Repeat the stretch of entries below from the line with "Proof using Type. intros Hin." through the line with "Lemma reuse_old o". Include both ends and add nothing.

== == ==

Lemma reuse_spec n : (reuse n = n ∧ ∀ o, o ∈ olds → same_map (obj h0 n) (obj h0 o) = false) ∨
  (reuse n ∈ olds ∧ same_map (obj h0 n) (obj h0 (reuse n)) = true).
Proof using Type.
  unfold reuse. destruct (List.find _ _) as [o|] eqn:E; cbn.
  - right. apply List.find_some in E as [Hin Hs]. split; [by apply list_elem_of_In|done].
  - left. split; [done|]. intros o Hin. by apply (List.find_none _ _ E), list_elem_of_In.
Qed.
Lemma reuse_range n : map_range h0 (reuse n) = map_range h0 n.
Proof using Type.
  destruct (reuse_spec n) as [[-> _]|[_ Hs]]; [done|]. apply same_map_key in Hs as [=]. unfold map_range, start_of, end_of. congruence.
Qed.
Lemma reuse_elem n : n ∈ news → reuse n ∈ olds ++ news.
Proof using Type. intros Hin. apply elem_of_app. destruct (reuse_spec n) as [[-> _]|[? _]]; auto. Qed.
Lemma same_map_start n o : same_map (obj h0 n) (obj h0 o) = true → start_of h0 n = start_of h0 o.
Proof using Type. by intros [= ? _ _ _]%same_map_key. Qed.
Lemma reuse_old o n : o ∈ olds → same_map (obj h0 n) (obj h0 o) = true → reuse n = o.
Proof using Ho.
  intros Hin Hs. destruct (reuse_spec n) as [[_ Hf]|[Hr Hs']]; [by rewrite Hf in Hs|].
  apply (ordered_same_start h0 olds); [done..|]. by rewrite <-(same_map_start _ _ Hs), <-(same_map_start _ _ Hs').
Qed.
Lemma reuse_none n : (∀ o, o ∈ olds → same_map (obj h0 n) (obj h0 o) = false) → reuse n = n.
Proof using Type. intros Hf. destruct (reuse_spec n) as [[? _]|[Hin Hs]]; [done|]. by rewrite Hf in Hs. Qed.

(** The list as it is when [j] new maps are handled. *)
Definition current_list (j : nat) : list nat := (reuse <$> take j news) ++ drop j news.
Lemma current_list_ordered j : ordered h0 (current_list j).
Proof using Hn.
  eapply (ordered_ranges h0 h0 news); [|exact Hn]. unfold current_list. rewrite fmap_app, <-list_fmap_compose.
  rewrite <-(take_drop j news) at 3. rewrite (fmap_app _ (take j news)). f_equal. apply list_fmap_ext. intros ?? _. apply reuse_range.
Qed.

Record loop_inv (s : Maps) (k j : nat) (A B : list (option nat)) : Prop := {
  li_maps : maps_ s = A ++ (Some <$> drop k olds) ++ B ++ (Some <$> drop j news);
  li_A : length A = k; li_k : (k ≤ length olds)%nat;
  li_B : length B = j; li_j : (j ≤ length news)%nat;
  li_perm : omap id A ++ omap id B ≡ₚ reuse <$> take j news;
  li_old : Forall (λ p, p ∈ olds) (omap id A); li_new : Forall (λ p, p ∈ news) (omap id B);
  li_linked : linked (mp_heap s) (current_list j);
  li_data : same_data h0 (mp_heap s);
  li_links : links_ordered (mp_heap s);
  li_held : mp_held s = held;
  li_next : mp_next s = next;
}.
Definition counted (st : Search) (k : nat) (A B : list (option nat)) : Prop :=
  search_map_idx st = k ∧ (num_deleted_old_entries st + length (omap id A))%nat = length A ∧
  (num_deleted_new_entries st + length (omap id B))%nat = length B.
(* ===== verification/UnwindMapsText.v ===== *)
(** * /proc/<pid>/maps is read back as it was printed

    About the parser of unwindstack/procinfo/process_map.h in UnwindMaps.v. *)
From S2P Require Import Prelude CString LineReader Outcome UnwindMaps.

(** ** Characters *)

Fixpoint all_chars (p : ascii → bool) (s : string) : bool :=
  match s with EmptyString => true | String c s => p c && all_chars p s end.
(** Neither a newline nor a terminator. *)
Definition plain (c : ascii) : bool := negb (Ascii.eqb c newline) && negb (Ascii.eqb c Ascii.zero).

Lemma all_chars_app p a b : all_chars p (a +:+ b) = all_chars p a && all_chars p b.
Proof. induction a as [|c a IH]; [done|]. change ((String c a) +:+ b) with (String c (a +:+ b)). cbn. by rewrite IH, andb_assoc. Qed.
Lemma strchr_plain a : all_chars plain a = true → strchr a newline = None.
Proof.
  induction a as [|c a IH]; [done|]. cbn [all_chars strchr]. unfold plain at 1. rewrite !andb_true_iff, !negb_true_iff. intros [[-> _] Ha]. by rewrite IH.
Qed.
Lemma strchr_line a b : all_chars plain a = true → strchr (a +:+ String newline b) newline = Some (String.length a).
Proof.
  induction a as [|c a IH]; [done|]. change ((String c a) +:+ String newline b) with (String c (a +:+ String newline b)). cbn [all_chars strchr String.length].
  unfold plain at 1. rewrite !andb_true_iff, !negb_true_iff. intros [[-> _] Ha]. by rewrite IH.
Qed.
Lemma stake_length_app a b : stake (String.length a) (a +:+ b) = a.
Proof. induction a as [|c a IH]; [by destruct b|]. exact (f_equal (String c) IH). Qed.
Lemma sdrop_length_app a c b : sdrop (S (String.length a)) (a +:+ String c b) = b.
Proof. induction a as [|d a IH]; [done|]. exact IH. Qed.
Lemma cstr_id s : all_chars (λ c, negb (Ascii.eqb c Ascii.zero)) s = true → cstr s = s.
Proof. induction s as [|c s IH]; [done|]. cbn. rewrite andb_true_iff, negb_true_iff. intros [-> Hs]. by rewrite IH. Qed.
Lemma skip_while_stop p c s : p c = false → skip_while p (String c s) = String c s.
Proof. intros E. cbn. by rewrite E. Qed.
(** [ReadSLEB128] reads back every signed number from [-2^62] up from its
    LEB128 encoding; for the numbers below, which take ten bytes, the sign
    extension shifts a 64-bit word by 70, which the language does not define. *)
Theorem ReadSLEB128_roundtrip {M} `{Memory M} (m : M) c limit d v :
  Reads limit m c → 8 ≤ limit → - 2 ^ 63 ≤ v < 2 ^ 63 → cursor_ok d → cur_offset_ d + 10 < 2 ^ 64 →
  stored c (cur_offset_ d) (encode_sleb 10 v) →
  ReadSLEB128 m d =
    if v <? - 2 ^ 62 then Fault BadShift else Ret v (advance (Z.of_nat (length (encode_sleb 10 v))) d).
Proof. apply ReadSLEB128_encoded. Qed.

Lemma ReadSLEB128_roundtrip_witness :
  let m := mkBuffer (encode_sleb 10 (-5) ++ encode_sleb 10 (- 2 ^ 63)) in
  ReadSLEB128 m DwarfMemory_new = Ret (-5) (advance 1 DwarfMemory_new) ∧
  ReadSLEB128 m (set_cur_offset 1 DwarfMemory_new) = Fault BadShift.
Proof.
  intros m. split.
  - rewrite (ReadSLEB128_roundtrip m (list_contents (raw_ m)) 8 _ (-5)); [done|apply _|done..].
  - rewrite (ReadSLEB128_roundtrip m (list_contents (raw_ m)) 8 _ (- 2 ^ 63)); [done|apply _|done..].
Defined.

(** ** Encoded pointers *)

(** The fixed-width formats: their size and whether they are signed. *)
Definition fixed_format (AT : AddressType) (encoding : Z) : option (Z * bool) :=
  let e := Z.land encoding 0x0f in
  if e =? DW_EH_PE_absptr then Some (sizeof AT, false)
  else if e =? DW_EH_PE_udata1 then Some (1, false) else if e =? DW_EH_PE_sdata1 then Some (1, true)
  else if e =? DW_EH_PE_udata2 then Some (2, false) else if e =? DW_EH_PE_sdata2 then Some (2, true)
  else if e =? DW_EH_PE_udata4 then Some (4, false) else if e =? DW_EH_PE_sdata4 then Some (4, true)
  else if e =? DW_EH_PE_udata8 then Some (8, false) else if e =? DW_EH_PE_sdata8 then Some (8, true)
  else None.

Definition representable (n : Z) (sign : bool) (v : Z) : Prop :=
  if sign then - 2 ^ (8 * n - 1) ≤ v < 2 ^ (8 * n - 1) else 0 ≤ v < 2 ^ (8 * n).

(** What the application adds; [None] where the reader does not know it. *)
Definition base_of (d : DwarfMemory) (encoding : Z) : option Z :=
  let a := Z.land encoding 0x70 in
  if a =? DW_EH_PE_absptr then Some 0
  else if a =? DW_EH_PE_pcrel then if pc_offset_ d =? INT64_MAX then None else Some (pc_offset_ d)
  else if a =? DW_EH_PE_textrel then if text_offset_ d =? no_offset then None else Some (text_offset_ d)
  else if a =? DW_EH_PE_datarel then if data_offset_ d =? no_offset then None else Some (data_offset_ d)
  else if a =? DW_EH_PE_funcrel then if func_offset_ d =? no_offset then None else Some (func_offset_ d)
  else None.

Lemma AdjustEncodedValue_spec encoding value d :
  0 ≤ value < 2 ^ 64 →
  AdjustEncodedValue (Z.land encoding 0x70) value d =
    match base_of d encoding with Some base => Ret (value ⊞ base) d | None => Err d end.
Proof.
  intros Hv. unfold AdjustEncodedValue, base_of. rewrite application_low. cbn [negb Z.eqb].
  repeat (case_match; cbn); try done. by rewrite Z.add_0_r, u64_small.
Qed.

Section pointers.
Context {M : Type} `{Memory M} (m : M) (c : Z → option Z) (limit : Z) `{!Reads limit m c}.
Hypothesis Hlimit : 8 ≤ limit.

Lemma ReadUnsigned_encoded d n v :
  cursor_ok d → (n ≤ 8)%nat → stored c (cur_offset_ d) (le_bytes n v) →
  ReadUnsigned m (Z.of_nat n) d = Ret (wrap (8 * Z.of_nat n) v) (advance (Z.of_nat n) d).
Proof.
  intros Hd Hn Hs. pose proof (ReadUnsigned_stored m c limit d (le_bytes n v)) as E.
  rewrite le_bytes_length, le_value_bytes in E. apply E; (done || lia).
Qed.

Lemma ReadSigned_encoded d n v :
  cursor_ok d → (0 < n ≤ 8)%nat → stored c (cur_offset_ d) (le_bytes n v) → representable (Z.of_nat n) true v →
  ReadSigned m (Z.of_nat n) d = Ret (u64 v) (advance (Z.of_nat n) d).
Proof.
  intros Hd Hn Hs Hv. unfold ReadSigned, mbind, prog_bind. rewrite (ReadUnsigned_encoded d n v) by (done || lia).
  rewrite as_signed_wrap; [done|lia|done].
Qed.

== == ==

• _RESULT OF THIS TASK_
Proof using Type. intros Hin. apply elem_of_app. destruct (reuse_spec n) as [[-> _]|[? _]]; auto. Qed.
Lemma same_map_start n o : same_map (obj h0 n) (obj h0 o) = true → start_of h0 n = start_of h0 o.
Proof using Type. by intros [= ? _ _ _]%same_map_key. Qed.
Lemma reuse_old o n : o ∈ olds → same_map (obj h0 n) (obj h0 o) = true → reuse n = o.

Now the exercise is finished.